General characteristics
- Class & type: Tacoma-class frigate patrol frigate
- Displacement: 1,430 long tons (1,450 t) (light load); 2,415 long tons (2,454 t) (full load);
- Length: 303 ft 11 in (92.63 m)
- Beam: 37 ft 6 in (11.43 m)
- Draft: 13 ft 8 in (4.17 m)
- Installed power: 2 × 3-Drum express boilers , 240 psi (1,700 kPa); 5,500 ihp (4,100 kW);
- Propulsion: 2 × Vertical triple-expansion steam engine; 2 × shafts;
- Speed: 20.3 kn (37.6 km/h; 23.4 mph)
- Complement: 190
- Armament: 3 × 3 in (76 mm)/50 caliber dual-purpose (DP) gun; 2 × twin 40 mm (1.57 in) Bofors anti-aircraft (AA) gun mounts; 9 × 20 mm (0.79 in) Oerlikon cannon AA gun mounts; 2 × Depth charge tracks; 8 × Depth charge projectors; 1 × Hedgehog;

= USS Casper =

Tacoma-class patrol frigate

USS Casper (PG-120/PF-12), a patrol frigate, was the only ship of the United States Navy to be named for Casper, Wyoming.

==Construction==
Casper, originally classified as patrol gunboat, PG-120, was reclassified as a patrol frigate, PF-12, on 15 April 1943. She was laid down on 17 October 1943, under a Maritime Commission (MARCOM) contract, MC hull 1430, at the Permanente Metals Richmond Shipyard #4, Richmond, California.

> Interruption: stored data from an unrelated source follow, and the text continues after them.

(** ** The task of an IDC *)

Lemma add_chunks_new m cs h d : add_chunks m cs !! h = Some d → m !! h = None → (h, d) ∈ cs.
Proof.
  revert m. induction cs as [|[h' d'] cs IH]; intros m Hd Hm; cbn in Hd; [by rewrite Hm in Hd|].
  destruct (decide (add_chunk m (h', d') !! h = None)) as [Hn|Hs]; [right; by eapply IH|].
  assert (add_chunk m (h', d') !! h = Some d') as Hh.
  { unfold add_chunk in *. cbn [fst snd] in *. destruct (m !! h') eqn:Hm'; [by rewrite Hm in Hs|].
    destruct (decide (h' = h)) as [->|Hne]; [by rewrite lookup_insert_eq|].
    by rewrite lookup_insert_ne, Hm in Hs. }
  assert (h' = h) as ->.
  { unfold add_chunk in Hh. cbn [fst snd] in Hh. destruct (m !! h') eqn:Hm'; [by rewrite Hm in Hh|].
    apply lookup_insert_Some in Hh as [[? _]|[_ Hh]]; [done|]. by rewrite Hm in Hh. }
  apply elem_of_cons. left. f_equal. eapply (lookup_weaken _ (add_chunks (add_chunk m (h, d')) cs)) in Hh;
    [|apply add_chunks_mono]. change (foldl add_chunk (add_chunk m (h, d')) cs) with
      (add_chunks (add_chunk m (h, d')) cs) in Hd. congruence.
Qed.

Lemma sizes_le B (cs : list (hash32 * list byte)) :
  Forall (λ c : hash32 * list byte, lenN c.2 ≤ B) cs → sizes cs ≤ B * lenN cs.
Proof. induction 1 as [|c cs Hc _ IH]; [cbn; lia|]. rewrite lenN_cons. cbn [sizes]. lia. Qed.

Section idc.
Context (blake3 : list byte → hash32).
Context {D F : Type} `{RedbLaws D, FileLaws F, !CompioOps F, !OpenOps D F, !RedbHealthy D}.
Implicit Types (m : gmap hash32 (list byte)).

Section sink.
Context (store : GameStore D F) m (X : gset hash32) (B : N).
Hypothesis (Hroom : gs_size store + B * (N.of_nat (base.size X) + IDC_BATCH_SIZE) < 2^32).

(** What was received, with [n] chunks or less still to be written: the store has
    the others, and its end has moved by what it did not have. *)
Definition idc_inv (n : nat) (cs : list (hash32 * list byte)) (st : GameStore D F * list (hash32 * list byte)) :
    Prop :=
  ∃ flushed, cs = flushed ++ st.2 ∧ represents st.1 (add_chunks m flushed) ∧ healthy st.1 ∧
    gs_size st.1 + total m = gs_size store + total (add_chunks m flushed) ∧
    (length st.2 ≤ n)%nat ∧ Forall (λ c : hash32 * list byte, c.1 ∈ X ∧ lenN c.2 ≤ B) cs.

Lemma idc_inv_room cs st : idc_inv 64 cs st → gs_size st.1 + sizes st.2 < 2^32.
Proof.
  intros (flushed & -> & _ & _ & Hsz & Hn & Hall). apply Forall_app in Hall as [Hf Hp].
  assert (total (add_chunks m flushed) ≤ total m + B * N.of_nat (base.size X)) as Ht.
  { apply total_added; [apply add_chunks_mono|]. intros h d Hd Hm.
    rewrite Forall_forall in Hf. by apply (Hf (h, d)), add_chunks_new with m. }
  assert (sizes st.2 ≤ B * lenN st.2) as Hs.
  { apply sizes_le. eapply Forall_impl; [exact Hp|]. by intros c [_ ?]. }
  assert (B * lenN st.2 ≤ B * IDC_BATCH_SIZE) as Hb.
  { apply N.mul_le_mono_l. unfold lenN, IDC_BATCH_SIZE. lia. }
  lia.
Qed.

Lemma flush_pending_live cs st :
  idc_inv 64 cs st → ∃ st', flush_pending st = (st', Ok ()) ∧ idc_inv 0 cs st'.
Proof.
  intros Hi. pose proof (idc_inv_room _ _ Hi) as Hb. destruct Hi as (flushed & -> & Hr & Hh & Hsz & Hn & Hall).
  destruct st as [g batch]. cbn [fst snd] in *. unfold flush_pending.
  rewrite (M_bind_ok get _ _ _ _ eq_refl). cbv zeta.
  rewrite (M_bind_ok (modify _) _ _ _ () eq_refl). cbn [fst snd].
  case_bool_decide as Hnil.
  { exists (g, []). split; [done|]. exists flushed. subst batch. by split_and!. }
  destruct (append_chunks_batch_healthy g _ batch Hr Hh Hb) as (g' & out & Ha & Hh').
  pose proof (append_chunks_batch_total _ _ _ _ _ Hr Hb Ha) as Ht.
  pose proof (append_chunks_batch_refines _ _ _ _ _ Hr Hb Ha) as [Hr' _].
  exists (g', []). split; [unfold zoom, mbind, M_bind; cbn [fst snd]; by rewrite Ha|].
  exists (flushed ++ batch). rewrite app_nil_r, add_chunks_app. cbn [fst snd length].
  split_and!; [done..|lia|lia|done].
Qed.

Lemma idc_sink_live (hs : list hash32) :
  (∀ h d, h ∈ hs → blake3 d = h → h ∈ X ∧ lenN d ≤ B) →
  sink_live blake3 idc_sink hs (idc_inv 63).
Proof.
  intros Hbound cs h d st (flushed & -> & Hr & Hh & Hsz & Hn & Hall) Hin Hv. unfold idc_sink.
  rewrite (M_bind_ok (modify _) _ _ (st.1, st.2 ++ [(h, d)]) () eq_refl).
  rewrite (M_bind_ok get _ _ _ _ eq_refl). cbn [fst snd].
  assert (idc_inv 64 ((flushed ++ st.2) ++ [(h, d)]) (st.1, st.2 ++ [(h, d)])) as Hi.
  { exists flushed. cbn [fst snd]. rewrite length_app. cbn [length]. split_and!; [by rewrite app_assoc|done..|lia|].
    apply Forall_app. split; [done|]. constructor; [by apply Hbound|done]. }
  destruct (N.leb_spec IDC_BATCH_SIZE (lenN (st.2 ++ [(h, d)]))) as [Hle|Hlt].
  - destruct (flush_pending_live _ _ Hi) as (st' & Hf & Hi'). exists st'. split; [done|].
    destruct Hi' as (fl & ? & ? & ? & ? & Hz & ?). exists fl. split_and!; [done..|lia|done].
  - eexists. split; [done|]. destruct Hi as (fl & ? & ? & ? & ? & _ & ?). exists fl. split_and!; try done.
    cbn [fst snd]. unfold lenN, IDC_BATCH_SIZE in Hlt. lia.
Qed.

End sink.

Context `{!NetParse, !Dial, !SetIter, !SetIterLaws, !DirOps F, !MapIter}.
Context {W : Type} `{!ControlRpc W} (L : W → Prop) {L' : W → Prop}.
Context (config : AgentConfig) (node_id : N) (env : NetEnv) `{!RpcLive node_id L L'}.

Lemma idc_missing_live (store : GameStore D F) m hashes :
  represents store m → healthy store →
  idc_missing store hashes = Ok (filter (λ h, m !! h = None) hashes).
Proof.
  intros Hr Hs. assert (∃ missing, idc_missing store hashes = Ok missing) as [missing Hm].
  { induction hashes as [|h hashes [rest IH]]; [by eexists|]. cbn. unfold GameStore_contains.
    destruct (lookup_index_healthy store m h Hr Hs) as [found ->]. cbn. rewrite IH. cbn. by eexists. }
  by rewrite Hm, (idc_missing_ok _ _ _ _ Hr Hm).
Qed.

Lemma report_chunks_live g hashes w :
  L' w → ∃ w', report_chunks node_id g hashes w = (w', Ok ()) ∧ L' w'.
Proof.
  revert w. induction hashes as [|h hashes IH]; intros w Hw; [by exists w|]. cbn [report_chunks].
  destruct (report_chunk_live (mkDone node_id g (hash_bytes h)) w eq_refl Hw) as (w1 & Hrc & Hw1).
  rewrite (M_bind_ok _ _ _ w1 ()) by (unfold context_m, map_err_m; by rewrite Hrc). by apply IH.
Qed.

Lemma control_report_live task_id status err w :
  L w → ∃ w', control_report_task node_id task_id status err w = (w', Ok ()) ∧ L w'.
Proof.
  intros Hw. destruct (report_task_live (mkReport node_id task_id status err) w Hw) as (w' & Hr & Hw').
  exists w'. split; [|done]. unfold control_report_task, context_m, map_err_m. by rewrite Hr.
Qed.

Lemma control_report_end task_id status err w :
  L' w → ∃ w', control_report_task node_id task_id status err w = (w', Ok ()) ∧ L' w'.
Proof.
  intros Hw. destruct (report_end_live (mkReport node_id task_id status err) w Hw) as (w' & Hr & Hw').
  exists w'. split; [|done]. unfold control_report_task, context_m, map_err_m. by rewrite Hr.
Qed.

Lemma control_connect_live addr w : L w → ∃ w', connect addr w = (w', Ok ()) ∧ L w'.
Proof.
  intros Hw. destruct (connect_live addr w Hw) as (w' & Hc & Hw'). exists w'. split; [|done].
  unfold connect. cbn [connect_loop]. unfold attempt, mbind, M_bind. by rewrite Hc.
Qed.

Lemma with_world_ok {A} (rpc : M W error A) (n : Node W D F) w a :
  rpc (no_world n) = (w, Ok a) → with_world rpc n = (set_world w n, Ok a).
Proof. intros Hr. unfold with_world, zoom, fallible, map_err_m. by rewrite Hr. Qed.

(** Opening the store does not depend on the scheduler. *)
Lemma idc_store_world g w (n n0 : Node W D F) store :
  idc_store g n = (n0, Ok store) → idc_store g (set_world w n) = (set_world w n0, Ok store).
Proof.
  unfold idc_store. intros Hs. rewrite (M_bind_ok get _ _ _ _ eq_refl) in Hs.
  rewrite (M_bind_ok get _ _ _ _ eq_refl). cbn [no_packs no_disk set_world].
  destruct (no_packs n !! g); [by injection Hs as <- <-|].
  unfold lift, mbind, M_bind in *. destruct (Storage.open _ g); [by injection Hs as <- <-|done].
Qed.

Lemma idc_store_no_world g (n n0 : Node W D F) store :
  idc_store g n = (n0, Ok store) → no_world n0 = no_world n.
Proof.
  unfold idc_store. intros Hs. rewrite (M_bind_ok get _ _ _ _ eq_refl) in Hs.
  destruct (no_packs n !! g); [by injection Hs as <- <-|].
  unfold lift, mbind, M_bind in Hs. destruct (Storage.open _ g); [by injection Hs as <- <-|done].
Qed.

Casper (PF-12) was launched on 27 December 1943, sponsored by Mrs. E. J. Spaulding. She was commissioned on 31 March 1944.

==Service history==
Casper sailed from San Francisco, California, on 30 September 1944, for a weather patrol out of Seattle, Washington, returning to San Francisco, 6 November. From this base, she operated as plane guard, and on weather patrol, performing these vital functions between the mainland and Pearl Harbor. During the organizing conference of the United Nations at San Francisco, which began 25 April 1945, Casper made two security patrols off the Farallon Islands.

Casper cleared San Francisco, on 4 April 1946, for Charleston, South Carolina, where she was decommissioned on 16 May 1946. The patrol frigate was sold 20 May 1947.